Moving beyond the corporate supermarket to create a civic space
The design of this supermarket reflects an unabashed resolve to move beyond the corporate supermarket stereotype, to being “of the place”.
From the architect:
The Co-op is a proud community-backed local business and significant employer in the Barossa Valley. The Barossa Co-op business negotiates between the increasingly globalised retail industry while being a valued community leader and employer. The design reflects this unabashed resolve to move beyond the corporate supermarket stereotype to being “of the place”.
The site for the new supermarket is positioned at the main southern entry point into the Nuriootpa township. Nestled between two heritage buildings on Murray Street, the site places a responsibility on any new building to be both urbanely responsible and civic in scale and presentation.
The new building presents a long and low face to Murray Street, set back from the boundary to provide a public garden space and regional gesture through the ‘BAROSSA’ punched sign. This linear garden is one of a pedestrian network of proposed high quality landscaped public places that include a linear undercover arcade connecting a small courtyard on Gawler Street to the north. The primary meeting and event destination is the square on the southern side, borrowing shelter from existing buildings and open to cooler late summer breezes across the North Para River. The Square, though privately owned, is delivered for the community to use for both organised events and everyday meetings.
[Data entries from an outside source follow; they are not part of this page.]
Lemma form_cand_grows tn index formed m c c' :
  grouped index formed c' -> grouped (form_cand tn (index, formed, m) c).1.1 (form_cand tn (index, formed, m) c).1.2 c'.
Proof.
  intros (gi & g & Hi & Hg & Hn). unfold form_cand. cbv zeta. fold (group_for c index formed).
  assert (Hgf : grouped (group_for c index formed).1.2 (group_for c index formed).2 c').
  { unfold group_for. destruct (index !! key_to_string (c_key c)) eqn:E; [by exists gi, g|]. cbn [fst snd]. exists gi, g.
    split; [|split; [by apply lookup_app_l_Some|done]]. rewrite lookup_insert_ne; [done|]. intros E'. by rewrite E', Hi in E. }
  destruct (group_for c index formed) as [[gj index1] formed1]. cbn [fst snd] in Hgf. clear gi g Hi Hg Hn.
  destruct Hgf as (gi & g & Hi & Hg & Hn). destruct (formed1 !! gj) as [g1|] eqn:Hg1; [|by exists gi, g].
  destruct (im_seqs m !! c_seq c) as [s|]; [|by exists gi, g]. destruct (admits _ _ _ _); [|by exists gi, g]. cbn [fst snd].
  destruct (decide (gi = gj)) as [->|Hne].
  - exists gj, (mkFormed (f_key g1) (f_members g1 ++ [c_seq c])). split; [done|].
    rewrite list_lookup_insert_eq by (by apply lookup_lt_Some in Hg1). split; [done|]. cbn. by destruct (f_members g1).
  - exists gi, g. by rewrite list_lookup_insert_ne.
Qed.

Lemma not_admitted m lim g s :
  class_admitted lim s = true -> admits m lim g s = false -> f_members g <> [].
Proof.
  unfold class_admitted, admits. intros ->. rewrite andb_true_r. intros [H|H]%andb_false_iff; apply negb_false_iff, andb_true_iff in H as [H1 H2].
  - by apply negb_true_iff, bool_decide_eq_false in H1.
  - intros E. rewrite E in H2. cbn [List.filter List.length Z.of_nat] in H2.
    rewrite Z.gtb_ltb, Z.ltb_lt in H1. rewrite Z.geb_leb, Z.leb_le in H2. lia.
Qed.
Through a study of the morphology of the Barossa, the project presents a new face for the Co-Op. The form of the new building is a direct quotation from the local iconography of multi-gabled warehouse and viticultural structures.
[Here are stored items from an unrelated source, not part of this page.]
(* ===== verification/Executor.v ===== *)
(** * The executor interface

    include/decodefabric/executor.hpp: [DecodeExecutor], the transactional contract between the
    fabric and a backend.  The operations are a class over the executor's state; what a caller
    may rely on is a second class, [ExecutorLaws], which the CPU executor discharges in CpuTheorems.v,
    the CUDA executor in CudaTheorems.v (whatever calls of its runtime fail), and against which the pump
    of PumpTheorems.v is verified.  [CommitLaws] adds what only an executor that cannot fail promises. *)

From S2P Require Import Prelude Enums Errors Ids Compatibility Types Double FabricState Transaction.

(** The three phases; each returns its result and the executor's next state. *)
Class DecodeExecutor (E : Type) := {
  ex_prepare : DecodeExecutionRequest -> E -> Result PreparedDecode * E;
  ex_commit : CommitGrant -> E -> Result MemberReceipt * E;
  ex_abort : AbortPrepared -> E -> Result unit * E;
}.

(** The member prepared for a specification, under the authority of the request. *)
Record prepared_for (req : DecodeExecutionRequest) (spec : DecodeMemberSpec) (pm : PreparedMember) : Prop := {
  pf_sequence : pm_sequence pm = ms_sequence spec;
  pf_state : pm_state pm = sd_id (ms_state spec);
  pf_attempt : pm_attempt pm = ms_attempt spec;
  pf_generation : pm_generation pm = ms_generation spec;
  pf_dispatch : pm_dispatch pm = er_dispatch_id req;
  pf_epoch : pm_epoch pm = er_epoch req;
  pf_worker : pm_worker pm = er_worker req;
  pf_worker_boot : pm_worker_boot pm = er_worker_boot req;
}.

(** A prepared group answers its request member by member. *)
Record answers (req : DecodeExecutionRequest) (pd : PreparedDecode) : Prop := {
  an_dispatch : pd_dispatch_id pd = er_dispatch_id req;
  an_epoch : pd_epoch pd = er_epoch req;
  an_worker : pd_worker pd = er_worker req;
  an_worker_boot : pd_worker_boot pd = er_worker_boot req;
  an_members : Forall2 (prepared_for req) (er_members req) (pd_members pd);
}.

Class ExecutorLaws (E : Type) `{DecodeExecutor E} := {
  (** One prepared member per specification, under the request's authority. *)
  law_prepare : forall req e pd e', ex_prepare req e = (Ok pd, e') -> answers req pd;
  (** A receipt is bound to the grant it was asked for. *)
  law_receipt : forall g e rec e', ex_commit g e = (Ok rec, e') -> receipt_fits rec g = true;
}.

Class CommitLaws (E : Type) `{DecodeExecutor E} := {
  (** A rejected commit changes nothing. *)
  law_reject : forall g e err e', ex_commit g e = (Err err, e') -> e' = e;
  (** Committing again returns the same receipt and changes nothing. *)
  law_idempotent : forall g e rec e', ex_commit g e = (Ok rec, e') -> ex_commit g e' = (Ok rec, e');
}.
Even though it is a supermarket, our approach has been to value the building as a civic structure, either public or private. The fact that the Co-Op intend to create a unique market based Barossa fed supermarket, has allowed the design team to celebrate the interior with a large wall of south facing glass, which is a town marker and brings the old house into a visual dialogue with the interior produce hall. The intensity of the city is assembled within the gabled interior, conveyed through a cluster of interior elements, further developed in the design of environmental graphics.